La Gambie est secouée par une nouvelle polémique liée à la vente controversée des biens de l’ancien président Yaya Jammeh. Face à la pression croissante de l’opinion publique, plusieurs députés de l’Assemblée nationale ont proposé l’ouverture d’une enquête parlementaire pour faire toute la lumière sur les conditions de cession de ces biens saisis après la chute du régime.
Des accusations de ventes hors des circuits légaux et d’opacité entourant les procédures suscitent l’indignation, et la transparence réclamée par les citoyens tarde à se concrétiser.
Dans un entretien exclusif accordé à IGFM, Mamadou Sabally, ancien ministre sous Jammeh et ex-membre de la commission chargée de la gestion des biens saisis, est sorti de son silence.
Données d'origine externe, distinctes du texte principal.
(** * Hero guitar game: the simulation engine of [src/main.ts]

    A shallow embedding of the pure part of [src/main.ts]: the state record,
    the physics step [tick] and the six action classes
    ([ButtonClick], [ButtonRelease], [TickGame], [GameEnd], [NextNote],
    [RandomiseNotes]) with the reducer [applyAction].

    Numbers.  A JavaScript [number] that the engine only ever counts with
    (ids, columns, positions, the combo and bonus counters, the decay
    counter, the seed) is a [Z]; a [number] that carries a fraction (chart
    timestamps, tail extents, the score accumulators) is an exact rational
    [Q].  [~~x] is [toInt32]: truncation towards zero followed by the
    wrap-around to a signed 32-bit integer.  [State.scoreGained] is written
    only through [~~], so the field is a [Z].

    The score accumulators of [ButtonClick] and [ButtonRelease] are
    doubles whose integer part [~~] reads, so their arithmetic is the
    arithmetic of binary64: every sum, difference, product and quotient
    is rounded to the nearest double, ties to even ([round64]), and the
    literal [0.2] is the double nearest to one fifth.  A double is carried
    as the rational it stands for.  The exponent is bounded below (gradual
    underflow) and not above: the counters are integers of any size here,
    and a score beyond the largest double needs a combo beyond [10 ^ 300].

    The generator [RNG] lives in [util.ts], which is not part of the sources
    at hand: the engine is parameterised by its two functions.

    Around the engine, the streams and the subscriber of [main] are
    embedded as functions on lists: the chart grouping
    [scheduleVisualNotes$], the scan of [delayedGroupNotes$] and the
    stream [nextNote$] with its pause filter; the sampler calls of
    [playNotes] and [suppressNotes]; the note elements that [render],
    [removeNotes] and the restart listeners add to and remove from the
    canvas.  The CSV parser, the text fields and the high score are not
    embedded. *)

From Stdlib Require Import ZArith QArith Qround Qabs Qpower.
From Stdlib Require Import List Bool String Lia Lqa.
From Stdlib Require Import Permutation SpecFloat.
Import ListNotations.

Local Open Scope Z_scope.

(** ** JavaScript number helpers *)

Module JS.

(** The signed 32-bit wrap-around of ToInt32. *)
Definition wrap32 (z : Z) : Z := (z + 2 ^ 31) mod 2 ^ 32 - 2 ^ 31.

(** Truncation towards zero of a rational. *)
Definition Qtrunc (q : Q) : Z := Z.quot (Qnum q) (Zpos (Qden q)).

(** [~~x]. *)
Definition toInt32 (q : Q) : Z := wrap32 (Qtrunc q).

(** [Math.floor(x)]. *)
Definition Math_floor (q : Q) : Z := Qfloor q.

(** *** The arithmetic of doubles

    [pow2 e] is [2 ^ e]; [ilog2 q] is the integer part of the binary
    logarithm of a positive [q]; [roundEven] rounds to the nearest integer,
    a tie going to the even one.  [round64 x] is the double nearest to
    [x], ties to even: with [2 ^ e] the unit in the last place of [x]
    (53-bit significands; [2 ^ -1074] in the subnormal range), [x] is
    rounded to the nearest multiple of [2 ^ e]. *)
Definition pow2 (e : Z) : Q :=
  if 0 <=? e then inject_Z (2 ^ e) else 1 # Z.to_pos (2 ^ (- e)).

Definition ilog2 (q : Q) : Z :=
  let e := Z.log2 (Qnum q) - Z.log2 (Zpos (Qden q)) in
  if Qle_bool (pow2 e) q then e else e - 1.

Definition roundEven (q : Q) : Z :=
  let f := Qfloor q in
  match (q - inject_Z f ?= 1 # 2)%Q with
  | Lt => f
  | Gt => f + 1
  | Eq => if Z.even f then f else f + 1
  end.

Definition round64 (x : Q) : Q :=
  let q := Qred x in
  if Qeq_bool q 0 then 0%Q
  else
    let e := Z.max (ilog2 (Qabs q)) (- 1022) - 52 in
    Qred (inject_Z (roundEven (q / pow2 e)) * pow2 e).

(** [a + b], [a - b], [a * b] and [a / b] on doubles. *)
Definition fadd (a b : Q) : Q := round64 (a + b).
Definition fsub (a b : Q) : Q := round64 (a - b).
Definition fmul (a b : Q) : Q := round64 (a * b).
Definition fdiv (a b : Q) : Q := round64 (a / b).

(** [a < b] on rationals, as a boolean. *)
Definition Qltb (a b : Q) : bool := negb (Qle_bool b a).

(** Truthiness of a field that may be absent ([undefined]). *)
Definition truthy (b : option bool) : bool :=
  match b with Some true => true | _ => false end.

End JS.

(** ** The Standard Library's IEEE 754 model

    [SpecFloat] gives the operations of IEEE 754 on significand and
    exponent; at precision 53 and maximal exponent 1024 they are those of
    binary64.  [round64] is compared with them below. *)

Module IEEE.

Definition ofZ (z : Z) : spec_float := binary_normalize 53 1024 z 0 false.

Definition toQ (f : spec_float) : Q :=
  match f with
  | S754_finite s m e =>
      Qred (inject_Z (if s then Z.neg m else Z.pos m) * JS.pow2 e)
  | _ => 0%Q
  end.

Definition add : spec_float -> spec_float -> spec_float := SFadd 53 1024.
Definition sub : spec_float -> spec_float -> spec_float := SFsub 53 1024.
Definition mul : spec_float -> spec_float -> spec_float := SFmul 53 1024.
Definition div : spec_float -> spec_float -> spec_float := SFdiv 53 1024.

(** [1 + 0.2 * k], the literal [0.2] being one fifth rounded. *)
Definition multiplier (k : Z) : spec_float :=
  add (ofZ 1) (mul (div (ofZ 1) (ofZ 5)) (ofZ k)).

End IEEE.

(** ** Constants *)

Module Constants.
Definition TICK_UNIT_INCREMENT : Z := 1.
Definition TICK_RATE_MS : Z := 7.
Definition POSITION_THRESHOLD : Z := 40.
Definition BOTTOM_ROW : Z := 350.
Definition BONUS_NOTES_PERCENTAGE : Z := 90.
End Constants.

(** ** Data model *)

(** [Tail].  [NextNote] builds a tail without a [dead] field; the engine
    reads the field through truthiness tests only, so the field is an
    [option bool] with [None] for the absent value. *)
Record Tail := mkTail {
  tailStart : Q;
  tailEnd : Q;
  dead : option bool
}.

Record Note := mkNote {
  id : Z;
  special : bool;
  visual : bool;
  position : Z;
  column : Z;
  instrumentName : string;
  velocity : Z;
  pitch : Z;
  start : Q;
  end_ : Q;
  tail : option Tail
}.

Record State := mkState {
  gameEnd : bool;
  allNotesProcessed : bool;
  bonusActive : Z;
  tickInterval : Z;
  hash : Z;
  noteCount : Z;
  scoreGained : Z;
  currentNotes : list Note;
  RIPNotes : list Note;
  playableNotes : list Note
}.

(** Object spreads [{ ...note, field: v }]. *)
Definition with_position (n : Note) (p : Z) : Note :=
  mkNote (id n) (special n) (visual n) p (column n) (instrumentName n)
         (velocity n) (pitch n) (start n) (end_ n) (tail n).

Definition with_visual (n : Note) (v : bool) : Note :=
  mkNote (id n) (special n) v (position n) (column n) (instrumentName n)
         (velocity n) (pitch n) (start n) (end_ n) (tail n).

Definition with_tail (n : Note) (t : option Tail) : Note :=
  mkNote (id n) (special n) (visual n) (position n) (column n)
         (instrumentName n) (velocity n) (pitch n) (start n) (end_ n) t.

Definition with_special (n : Note) (b : bool) : Note :=
  mkNote (id n) b (visual n) (position n) (column n) (instrumentName n)
         (velocity n) (pitch n) (start n) (end_ n) (tail n).

Definition with_column (n : Note) (c : Z) : Note :=
  mkNote (id n) (special n) (visual n) (position n) c (instrumentName n)
         (velocity n) (pitch n) (start n) (end_ n) (tail n).

Definition with_dead (t : Tail) (d : option bool) : Tail :=
  mkTail (tailStart t) (tailEnd t) d.

(** ** The physics step [tick] *)

Definition TickSound : Type := option Note * option Note.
Il y livre sa version des faits, affirmant que « des pratiques douteuses ont entaché le processus » et appelant lui-même à une clarification.
Le président Adama Barrow s’est également exprimé sur le sujet, exprimant son souhait de faire toute la lumière sur cette affaire, qui jette une ombre sur les efforts de bonne gouvernance affichés par son administration.
Cette affaire pourrait marquer un tournant dans la gestion post-régime Jammeh, et ravive les débats sur la reddition des comptes, la transparence de l’État et la lutte contre l’impunité.